As of March 11, 2020, the World Health Organization announced COVID-19, or widely known as Novel Coronavirus, a Pandemic. Originating from China’s Wuhan province, it has infected more than two hundred thousand people in total and caused more than 8000 deaths. While it spreads at an alarming pace, it results in fatality only if the person concerned is not seeking urgent medical attention.
According to WHO, the coronavirus family causes diseases ranging from the common cold to more severe conditions such as extreme acute respiratory syndrome (SARS) and the Middle East respiratory syndrome (MERS). Its typical symptoms include fever, cough, and shortness of breath, while the symptoms can appear as mild as the common cold or seasonal flu; if not treated, it may lead to a severe case of pneumonia as well as multi-organ failure. Most of the deaths reported are of the elderly and those with respiratory problems. World authorities have taken immediate steps to ensure the virus is contained and is not spreading.
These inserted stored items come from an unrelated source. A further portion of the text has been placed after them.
(** * SmartCalculator: lexer, shunting-yard converter and postfix evaluator

    A shallow embedding of [SmartCalculator/SmartCalculator.cpp].

    - [double] is the kernel's binary64 float ([PrimFloat.float]); the
      arithmetic of the source ([+ - * /], [==]) is the IEEE one.
    - The functions the source takes from the C mathematics library
      ([pow sin cos tan log sqrt exp]) are a record [libm]; every
      definition and theorem is taken over an arbitrary [libm].
    - [std::string] is [string]; the pair (expression, index) of the
      lexer is carried as the suffix [expression.substr(index)], so that
      [index++] drops the first character and [index < expression.size()]
      asks for a non-empty suffix.
    - [std::map<std::string, double>] is [gmap string float].
    - [std::stack] is a list whose head is the top.  [top()] and [pop()]
      on an empty stack are outside the container's contract: the
      outcome [Undefined].
    - [throw std::runtime_error(msg)] is the outcome [Throw (runtime_error msg)].
    - The variable store is passed by reference in the source: every
      computation returns the store it leaves behind, also when it throws.
    - [isspace], [isdigit], [isalpha] and [isalnum] are those of the "C"
      locale; a byte from 128 on is in no class.
    - [int decimals] is an integer; incrementing it at [INT_MAX] is the
      outcome [Undefined]. *)

From Stdlib Require Import ZArith Ascii String List Bool Lia.
From Stdlib Require Import Floats.PrimFloat Numbers.Cyclic.Int63.Uint63.
From stdpp Require Import gmap strings.
Import ListNotations.

Local Open Scope string_scope.
Local Open Scope list_scope.

(** ** Outcomes *)

Inductive exception : Type :=
| runtime_error (what : string).

Inductive outcome (A : Type) : Type :=
| Ok (a : A)
| Throw (e : exception)
| Undefined
| OutOfFuel.

Arguments Ok {A} a.
Arguments Throw {A} e.
Arguments Undefined {A}.
Arguments OutOfFuel {A}.

(** The messages of the five [throw] sites. *)
Definition UnexpectedCharacter (c : ascii) : exception :=
  runtime_error ("Unexpected character: " ++ String c "").
Definition DivisionByZero : exception := runtime_error "Division by zero".
Definition UnknownOperator : exception := runtime_error "Unknown operator".
Definition UnknownFunction (func : string) : exception :=
  runtime_error ("Unknown function: " ++ func).
Definition UndefinedVariable (name : string) : exception :=
  runtime_error ("Undefined variable: " ++ name).

(** ** The store monad: [std::map<std::string, double>&] threaded through *)

Abbreviation store := (gmap string float).

Definition M (A : Type) : Type := store -> outcome A * store.

Definition ret {A} (a : A) : M A := fun variables => (Ok a, variables).

Definition lift {A} (o : outcome A) : M A := fun variables => (o, variables).

Definition bind {A B} (c : M A) (k : A -> M B) : M B :=
  fun variables =>
    match c variables with
    | (Ok a, variables') => k a variables'
    | (Throw e, variables') => (Throw e, variables')
    | (Undefined, variables') => (Undefined, variables')
    | (OutOfFuel, variables') => (OutOfFuel, variables')
    end.

Notation "x <- c ;; k" := (bind c (fun x => k))
  (at level 100, c at next level, right associativity).

(** [variables.find(name) != variables.end()] *)
Definition map_contains (name : string) : M bool :=
  fun variables => (Ok (bool_decide (is_Some (variables !! name))), variables).

(** [variables[name]] read as an rvalue: [operator[]] inserts a
    value-initialised entry when the key is absent. *)
Definition map_index (name : string) : M float :=
  fun variables =>
    match variables !! name with
    | Some v => (Ok v, variables)
    | None => (Ok 0%float, <[name := 0%float]> variables)
    end.

(** [variables[name] = value] *)
Definition map_assign (name : string) (value : float) : M unit :=
  fun variables => (Ok tt, <[name := value]> variables).

(** ** [std::stack] *)

Definition stack_top {A} (stack : list A) : outcome A :=
  match stack with
  | top :: _ => Ok top
  | [] => Undefined
  end.

Definition stack_pop {A} (stack : list A) : outcome (list A) :=
  match stack with
  | _ :: stack' => Ok stack'
  | [] => Undefined
  end.

(** ** Tokens *)

Inductive TokenType : Type :=
| NUMBER | OPERATOR | FUNCTION | VARIABLE | ASSIGNMENT | PARENTHESIS | END.

Record Token : Type := mkToken {
  type : TokenType;
  value : float;
  op : ascii;
  func : string
}.

(** The brace initialisers of the source, one per kind of token. *)
Abbreviation number_token v := (mkToken NUMBER v Ascii.zero "").
Abbreviation operator_token c := (mkToken OPERATOR 0 c "").
Abbreviation parenthesis_token c := (mkToken PARENTHESIS 0 c "").
Abbreviation function_token name := (mkToken FUNCTION 0 Ascii.zero name).
Abbreviation variable_token name := (mkToken VARIABLE 0 Ascii.zero name).
Abbreviation assignment_token name := (mkToken ASSIGNMENT 0 Ascii.zero name).
Abbreviation end_token := (mkToken END 0 Ascii.zero "").

(** ** Characters: the "C" locale classification of <cctype> *)

Definition code (c : ascii) : N := N_of_ascii c.

Definition isspace (c : ascii) : bool :=
  ((9 <=? code c) && (code c <=? 13) || (code c =? 32))%N.

Definition isdigit (c : ascii) : bool :=
  ((48 <=? code c) && (code c <=? 57))%N.

Definition isalpha (c : ascii) : bool :=
  ((65 <=? code c) && (code c <=? 90) || (97 <=? code c) && (code c <=? 122))%N.

Definition isalnum (c : ascii) : bool := isalpha c || isdigit c.

(** [strchr(s, c) != nullptr]: the terminating NUL is part of [s]. *)
Fixpoint strchr (s : string) (c : ascii) : bool :=
  match s with
  | EmptyString => Ascii.eqb c Ascii.zero
  | String a s' => Ascii.eqb a c || strchr s' c
  end.

(** ** Conversions from [int] to [double] *)

Definition INT_MAX : Z := 2147483647.

Definition int_to_double (z : Z) : float :=
  if (z <? 0)%Z then PrimFloat.opp (of_uint63 (Uint63.of_Z (- z)))
  else of_uint63 (Uint63.of_Z z).

(** [c - '0'] *)
Definition digit_of (c : ascii) : Z := (Z.of_N (code c) - 48)%Z.

(** ** The static tables *)

Definition precedences : list (ascii * Z) :=
  [("+"%char, 1%Z); ("-"%char, 1%Z); ("*"%char, 2%Z); ("/"%char, 2%Z); ("^"%char, 3%Z)].

Definition functions : list string :=
  ["sin"; "cos"; "tan"; "log"; "sqrt"; "exp"].

(** [functions.count(name)] *)
Definition functions_count (name : string) : bool :=
  existsb (String.eqb name) functions.

Fixpoint find_precedence (table : list (ascii * Z)) (c : ascii) : option Z :=
  match table with
  | [] => None
  | (k, p) :: table' => if Ascii.eqb k c then Some p else find_precedence table' c
  end.

Definition GetPrecedence (c : ascii) : Z :=
  match find_precedence precedences c with
  | Some p => p
  | None => 0%Z
  end.

(** ** The mathematics library *)

Record libm : Type := mkLibm {
  pow : float -> float -> float;
  sin : float -> float;
  cos : float -> float;
  tan : float -> float;
  log : float -> float;
  sqrt : float -> float;
  exp : float -> float
}.

(** A reference instance to run examples with: exact where the C
    standard fixes the result on representable values (integral powers by
    repeated multiplication, the IEEE square root, the values at 0 and 1),
    NaN elsewhere. *)
Fixpoint pow_nat (x : float) (n : nat) : float :=
  match n with
  | O => 1%float
  | S n' => PrimFloat.mul x (pow_nat x n')
  end.

Definition pow_ref (x y : float) : float :=
  match List.find (fun n => PrimFloat.eqb (int_to_double (Z.of_nat n)) (PrimFloat.abs y)) (seq 0 64) with
  | Some n =>
      if PrimFloat.ltb y 0%float then PrimFloat.div 1%float (pow_nat x n) else pow_nat x n
  | None => nan
  end.

Definition at_point (x0 y0 : float) (x : float) : float :=
  if PrimFloat.eqb x x0 then y0 else nan.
In the past few months, countries have imposed travel bans and compulsory quarantine for travelers from infected countries, have taken drastic steps where schools, universities, malls, theatres, etc. have been closed to avoid large gatherings and prevent disease spread. People have been advised to remain indoors and quarantine themselves; many countries have asked people to practice social distancing, maintaining between themselves and others at least 1 meter (3 feet)-particularly when they are coughing and sneezing and touching their face with unwashed hands. In doing so, you extend your personal space to prevent the disease from contracting or spreading. Standing next to an infected person will pass the infection on to the recipient; all he or she has to do is breathe it in or rub their hands on their face, and the virus will reach the body through their eyes, nose, or mouth. Clean your hands frequently and thoroughly with a hand rub based on alcohol, or wash them with soap and water. Washing your hands with soap and water by using alcohol-based hand rub destroys viruses that can be on your hands. This inevitably leads to diminishing disease transmission, morbidity, and mortality.
There are preventive steps that must be taken to prevent the spread of the infection. Now human beings are, by definition, social creatures despite all these prevention steps, subconsciously they appear to welcome people around them, during this interaction; there is a risk of spreading the virus.
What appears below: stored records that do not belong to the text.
(** The fixed [datetime(2025, 7, 3, 8, 0, 0)] of [report_outage]. *)
Definition reference_now : datetime :=
  {| year := 2025; month := 7; day := 3; hour := 8; minute := 0; second := 0 |}.

(** [report_outage] from the address check on. *)
Definition report_at (start_time : string) (state : UtilityAgentState)
    (address_string : option string) (e : effects) : result string * effects :=
  let account_id := State.account_id state in
  let name := State.customer_name state in
  match validate_customer_address address_string with
  | None => (Ok "Please provide a valid address.", e)
  | Some (latitude, longitude) =>
      let current_time := strftime reference_now in
      let time_prompt := get_time_extraction_prompt start_time current_time in
      let '(extracted_time, e) := ask time_prompt e in
      match extracted_time with
      | Raise x => (Raise x, e)
      | Ok extracted_time =>
          if extracted_time =? "absent" then
            (Ok "Could not determine the outage start time. Please provide a clear time reference.", e)
          else
            match fromisoformat extracted_time with
            | None =>
                (Raise (ValueError ("Invalid isoformat string: '" ++ extracted_time
                                    ++ "'")%string), e)
            | Some start_time_dt =>
                let reference_number := ("OUT-" ++ uuid4)%string in
                let '(reference_number, e) :=
                  create_outage
                    {| reference_number := reference_number;
                       outage_account_id := account_id;
                       outage_name := name;
                       nature := "Water";
                       start_time := start_time_dt;
                       outage_address := address_string;
                       latitude := latitude;
                       longitude := longitude;
                       status := "Reported";
                       Scale := "medium" |} e in
                (Ok ("Reported at " ++ fstr address_string ++ ". Start time: "
                     ++ datetime_str start_time_dt ++ "
Reference number: " ++ reference_number)%string, e)
            end
      end
  end.

(** [report_outage]; [clock] is the time of the call, which the body
    never reads. *)
Definition report_outage (clock : datetime) (start_time : string)
    (state : UtilityAgentState) (address address_type : option string)
    (e : effects) : result string * effects :=
  let local_data := State.local_data state in
  let registered := sql_eq address_type (Some "registered") in
  match address with
  | Some address =>
      let prompt := extract_address_prompt address in
      let '(address_string, e) := ask prompt e in
      match address_string with
      | Raise x => (Raise x, e)
      | Ok address_string => report_at start_time state (Some address_string) e
      end
  | None =>
      if registered && truthy_bool local_data then
        report_at start_time state (State.registered_address state) e
      else if (registered && negb (truthy_bool local_data))
              || sql_eq address_type (Some "new") then
        (Ok "Please provide the address where the outage is occurring.", e)
      else
        (Ok "Do you want to use your registered address or a different address?", e)
  end.

End Environment.

(** *** States of the scenarios *)

(** A customer resolved through the local directory: [verify_customer]
    set [local_data], the account id and the name, and no balance. *)
Definition local_customer_state : UtilityAgentState :=
  {| messages := [HumanMessage "what's my balance"];
     verified_customer := Some true;
     phone_number := Some "5550000003";
     local_data := Some true;
     account_id := Some "ACC-3";
     registered_address := None;
     customer_name := Some "Cy Moss";
     balance := None;
     days_left := None;
     used := None;
     read_date := None;
     charge_amount := None |}.

(** A [billing_info] table with no row for account [ACC-3]. *)
Definition billing_without_acc3 : list BillingInfo :=
  [ {| billing_account_id := Some "ACC-1"; current_balance := None |} ].

(** The prompt that asks the model for the start time, with the current
    time it is told. *)
Definition fixed_time_prompt (start_time : string) : string :=
  get_time_extraction_prompt start_time "2025-07-03T08:00:00".

End Tools.

(* ====================================================================== *)
(** ** The verification status query (database.py) *)
(* ====================================================================== *)

Module Directory.
Import Verification.

(** The dict [check_phone_verification_status] returns; [details] holds the
    keys [verified_at], [session_id] and [verification_method], which only
    the verified answer carries. *)
Record status : Type := mkStatus {
  verified : bool;
  exists_in_db : bool;
  details : option (Z * option string * string);
  message : string
}.

(** [DatabaseManager.check_phone_verification_status] *)
Definition check_phone_verification_status (accounts : list Account) (p : string)
    (t : table) : status :=
  match get_customer_by_phone accounts (Some p) with
  | None =>
      {| verified := false; exists_in_db := false; details := None;
         message := "Phone number not found in database" |}
  | Some customer =>
      match latest (filter (active_for p) t) with
      | Some r =>
          {| verified := true; exists_in_db := true;
             details := Some (verified_at r, session_id r, verification_method r);
             message := "Phone number verified" |}
      | None =>
          {| verified := false; exists_in_db := true; details := None;
             message := "Phone number exists but not verified" |}
      end
  end.

(** The rows an earlier query leaves in place, in order. *)
Definition rows_of_other_numbers (p : string) (t : table) : table :=
  filter (fun r => negb (phone_number r =? p)) t.

End Directory.

(* ====================================================================== *)
(** ** ZIP codes and the outage status tool (tools.py, database.py) *)
(* ====================================================================== *)

(** Text is a sequence of bytes; the character classes below are those of
    the regular expressions on ASCII text.  On other text Python's [\d],
    [\w] and [\b] also take the digits and letters of other scripts, so
    the searches below stand for the code on ASCII text only. *)
Module Zip.
Import State Tools.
If someone’s hand is contaminated with infection because they had coughed in it right before they shook your head, it’s no different than touching their dirty tissue. Your hand is now polluted, so if you are absent-mindedly rubbing your eye or covering your mouth, you might have just been infected. You cannot solely rely on other people to wash their hands to protect you, but we know, even after using the toilet, that people are bad at hand-washing.
The simple truth is that we put ourselves at risk of infection every time we interact with other humans. And hence we’ve come up with ways to welcome anyone without having to shake their hand or get in touch with someone.
Don’t exchange drinks or cheers with others in bars because this is a sure-fire way to contract the virus.
When you meet a colleague or friend do not:
● Shake hands
● Kiss on the cheek
● Hug the other person
● Fist bumps
Instead, practice these:
● Showing the peace sign
● Simply nodding your head in acknowledgment
● Wave your hand
Meetings shall be conducted through video conferences, as far as possible. Minimize or reschedule meetings that include a large number of people, unless necessary. This will eliminate the need to greet a large number of people in a single sitting. When entering the home, note always to clean your mouth, wash your face, and then welcome family members.
Once these behaviors become an instinct to one another, we could indeed help prevent the virus from spreading and stop this global pandemic. As people, we have to take care of each other and their well-being and bear in mind to take care of ourselves. This is not about making dramatic changes to our social interactions; it’s about taking small measures to help lower the risk of illness. When this epidemic continues, gradually we can perhaps see the unwillingness to shake hands and not partaking in any other form of greeting that involves human touch as an act of sincere concern for each other’s health, and not as a snub.
We have faced more significant pandemic causing illnesses and have come out stronger at the end of it, so let’s fight this epidemic together and put an end to it and stay healthy and take care of yourself as always.